The Jakutian habitations are of two kinds. In summer they dwell in what they call urossy, which are light circular tents formed of poles and covered with birch-bark, which they strip from the trees in large pieces. These are first softened by boiling, and then sewed together; and the outside of the urossy, from the colour of the bark being white, have a very pleasing appearance, and at a distance resemble large canvass tents. In the summer they wander about with these in search of the finest pastures; and while their cattle are feeding, they themselves are incessantly employed in collecting the requisite store of winter forage.

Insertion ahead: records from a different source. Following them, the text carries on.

(** X1. A successful [Group.append] keeps the invariant of the group: when
    no two accounts share name and tag before, none do after. *)
Theorem append_keeps_unique_keys (g g' : Group) (a : Account) :
  unique_keys g → Group_append g a = (g', None) → unique_keys g'.
Proof.
  intros Huniq Happ. apply Group_append_Ok in Happ as [Hfresh ->].
  unfold unique_keys in *. simpl. rewrite fmap_app. apply NoDup_app.
  split; [done|]. split; [|apply NoDup_singleton].
  intros k Hk Hin. apply list_elem_of_singleton in Hin. subst k.
  apply list_elem_of_fmap in Hk as (b & Hkey & Hb).
  assert (Group_exists g a = true); [|congruence].
  apply Group_exists_spec. exists b. unfold account_key in Hkey.
  by injection Hkey as <- <-.
Qed.

(** X2. After a successful [Group.append], [Group.lookup] answers every
    name that it answered before with the same slot and account; a name
    that was not there is answered only if it is the name of the new
    account, with the new, last slot. *)
Theorem append_then_lookup (g g' : Group) (a : Account) (n : string) :
  Group_append g a = (g', None) →
  Group_lookup g' n =
    match Group_lookup g n with
    | Ok p => Ok p
    | Err _ =>
        if String.eqb (Name a) n then Ok (List.length (Accounts g), a)
        else Err ErrNoSuchAccount
    end.
Proof.
  intros Happ. apply Group_append_Ok in Happ as [_ ->].
  apply Group_lookup_snoc.
Qed.

(** X3. [Group.delete] fails exactly when no account of the group has the
    name; the error is [ErrNoSuchAccount] and the group is the one it was.
    This does not depend on how the loop variable is read. *)
Theorem delete_fails_iff_absent (sem : LoopVar) (g : Group) (n : string) :
  ((∀ b, b ∈ Accounts g → Name b ≠ n) ↔
     Group_delete sem g n = (g, Some ErrNoSuchAccount))
  ∧ ((∃ b, b ∈ Accounts g ∧ Name b = n) ↔ (Group_delete sem g n).2 = None).
Proof.
  split; [apply Group_delete_absent|].
  pose proof (Group_delete_absent sem g n) as Habs. unfold Group_delete in *.
  destruct (delete_scan sem 0 (Accounts g) n None) eqn:E; simpl.
  - split; [done|]. intros _.
    destruct (existsb (λ b, String.eqb (Name b) n) (Accounts g)) eqn:Hex.
    + apply existsb_exists in Hex as (b & Hb & Hn).
      exists b. rewrite list_elem_of_In. split; [done|].
      by apply String.eqb_eq.
    + exfalso. assert (∀ b, b ∈ Accounts g → Name b ≠ n) as Hnone.
      { intros b Hb Hn. rewrite list_elem_of_In in Hb.
        assert (existsb (λ b, String.eqb (Name b) n) (Accounts g) = true)
          as Hex'; [|congruence].
        apply existsb_exists. exists b. split; [done|].
        by apply String.eqb_eq. }
      apply Habs in Hnone. discriminate Hnone.
  - split; [|done]. intros (b & Hb & Hn).
    apply delete_scan_None in E as [_ Hnone]. by destruct (Hnone b).
Qed.

(** X4. A successful [Group.delete] takes exactly one slot out of the
    sequence and keeps the group id and the order of the other accounts.
    With one loop variable the slot is the last of the sequence; with a
    variable per iteration it is the last slot that holds the name. *)
Theorem delete_removes_one_slot (sem : LoopVar) (g g' : Group)
    (n : string) :
  Group_delete sem g n = (g', None) →
  ∃ j a,
    Accounts g !! j = Some a
    ∧ GID g' = GID g
    ∧ Accounts g' = (take j (Accounts g) ++ drop (S j) (Accounts g))%list
    ∧ List.length (Accounts g) = S (List.length (Accounts g'))
    ∧ match sem with
      | PerLoop => j = List.length (Accounts g) - 1
      | PerIteration =>
          Name a = n ∧
          ∀ j' b, j < j' → Accounts g !! j' = Some b → Name b ≠ n
      end.
Proof.
  intros Hdel.
  assert (∀ j a, Accounts g !! j = Some a →
            List.length (Accounts g) =
            S (List.length (take j (Accounts g) ++ drop (S j) (Accounts g))%list))
    as Hlen.
  { intros j a Hj. apply lookup_lt_Some in Hj.
    rewrite length_app, length_take, length_drop. lia. }
  destruct sem.
  - unfold Group_delete in Hdel.
    destruct (delete_scan PerLoop 0 (Accounts g) n None) as [p|] eqn:E;
      [|done].
    injection Hdel as <-. simpl.
    destruct (Accounts g) as [|x l] eqn:Hacc; [done|].
    destruct (lookup_lt_is_Some_2 (x :: l) (List.length (x :: l) - 1))
      as [a Ha]; [simpl; lia|].
    exists (List.length (x :: l) - 1), a.
    split; [done|]. split; [done|]. split; [done|].
    split; [|done]. rewrite <- Hacc in *. by apply (Hlen _ a).
  - apply Group_delete_PerIteration_last in Hdel
      as (j & a & Hj & Hn & Hlast & ->).
    exists j, a. simpl. repeat split; try done. by apply (Hlen _ a).
Qed.

(** X5. Deleting by its name the account that [Group.append] has just
    added gives back the group as it was before the append, however the
    loop variable is read. *)
Theorem append_then_delete (sem : LoopVar) (g g' : Group) (a : Account) :
  Group_append g a = (g', None) →
  Group_delete sem g' (Name a) = (g, None).
Proof.
  intros Happ. apply Group_append_Ok in Happ as [_ ->].
  unfold Group_delete. simpl. rewrite delete_scan_snoc, String.eqb_refl.
  assert (load_i sem (List.length (Accounts g ++ [a]))
            (addr_of_i sem (0 + List.length (Accounts g)))
          = List.length (Accounts g)) as ->.
  { rewrite length_app. destruct sem; simpl; lia. }
  rewrite take_app_length, drop_ge by (rewrite length_app; simpl; lia).
  rewrite app_nil_r. by destruct g.
Qed.

(** X21. A successful [Group.delete] keeps the invariant of the group:
    the accounts left are accounts that were there, in their order, so no
    two of them share name and tag if none did before. *)
Theorem delete_keeps_unique_keys (sem : LoopVar) (g g' : Group)
    (n : string) :
  unique_keys g → Group_delete sem g n = (g', None) → unique_keys g'.
Proof.
  intros Huniq Hdel. unfold Group_delete in Hdel.
  destruct (delete_scan sem 0 (Accounts g) n None) as [p|]; [|done].
  injection Hdel as <-.
  unfold unique_keys in *. simpl. rewrite <- delete_take_drop.
  eapply sublist_NoDup; [exact Huniq|].
  apply fmap_sublist, sublist_delete.
Qed.

(** ** Mutations: what they keep *)

Lemma Group_lookup_Ok (g : Group) (n : string) (i : nat) (a : Account) :
  Group_lookup g n = Ok (i, a) →
  Accounts g !! i = Some a ∧ Name a = n ∧
  ∀ j b, j < i → Accounts g !! j = Some b → Name b ≠ n.
Proof.
  unfold Group_lookup.
  destruct (lookup_from 0 (Accounts g) n) as [p|] eqn:E; [|done].
  intros [= ->]. apply lookup_from_spec in E as (j & -> & H). exact H.
Qed.

Lemma Group_lookup_absent (g : Group) (n : string) :
  (∀ b, b ∈ Accounts g → Name b ≠ n) →
  Group_lookup g n = Err ErrNoSuchAccount.
Proof.
  intros H. unfold Group_lookup.
  by rewrite (proj2 (lookup_from_None (Accounts g) n 0) H).
Qed.

Lemma insert_elem_of {A : Type} (l : list A) (i : nat) (x z : A) :
  z ∈ <[i:=x]> l → z = x ∨ z ∈ l.
Proof.
  revert i. induction l as [|y l IH]; intros [|i]; simpl; try by right.
  - intros H. apply elem_of_cons in H as [->|H]; [by left|].
    right. by right.
  - intros H. apply elem_of_cons in H as [->|H]; [right; by left|].
    destruct (IH i H) as [->|Hz]; [by left|]. right. by right.
Qed.

Lemma NoDup_insert_fresh {A : Type} (l : list A) (i : nat) (x : A) :
  NoDup l → x ∉ l → NoDup (<[i:=x]> l).
Proof.
  revert i. induction l as [|y l IH]; intros i Hnd Hx; [done|].
  apply NoDup_cons in Hnd as [Hy Hnd].
  apply not_elem_of_cons in Hx as [Hxy Hx].
  destruct i as [|i]; simpl; apply NoDup_cons.
  - done.
  - split; [|by apply IH]. intros Hin.
    apply insert_elem_of in Hin as [->|Hin]; done.
Qed.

At the approach of that season they take possession of their warm jurti. These are cottages formed of thin boards in the shape of a truncated pyramid, and covered thickly on the outside with sticks, grass, and mud. A couple of small openings, which admit a scanty light, are closed in winter with plates of ice, and in summer with fish-membrane or oiled paper. The floor is generally of beaten mud, and is sunk two or three feet below the surface of the ground; but people in better circumstances have it raised and boarded. There are wide permanent benches round the walls, which serve for seats in the daytime, and for sleeping on at night; and they are generally partitioned off for this purpose, according to the number of occupants. In the middle, but rather nearest the door, is the tschuwal, a kind of open hearth with a chimney up to the roof, where a fire is constantly kept burning. Clothing, arms, and a few household articles hang round the walls, but in general the greatest disorder and want of cleanliness prevail.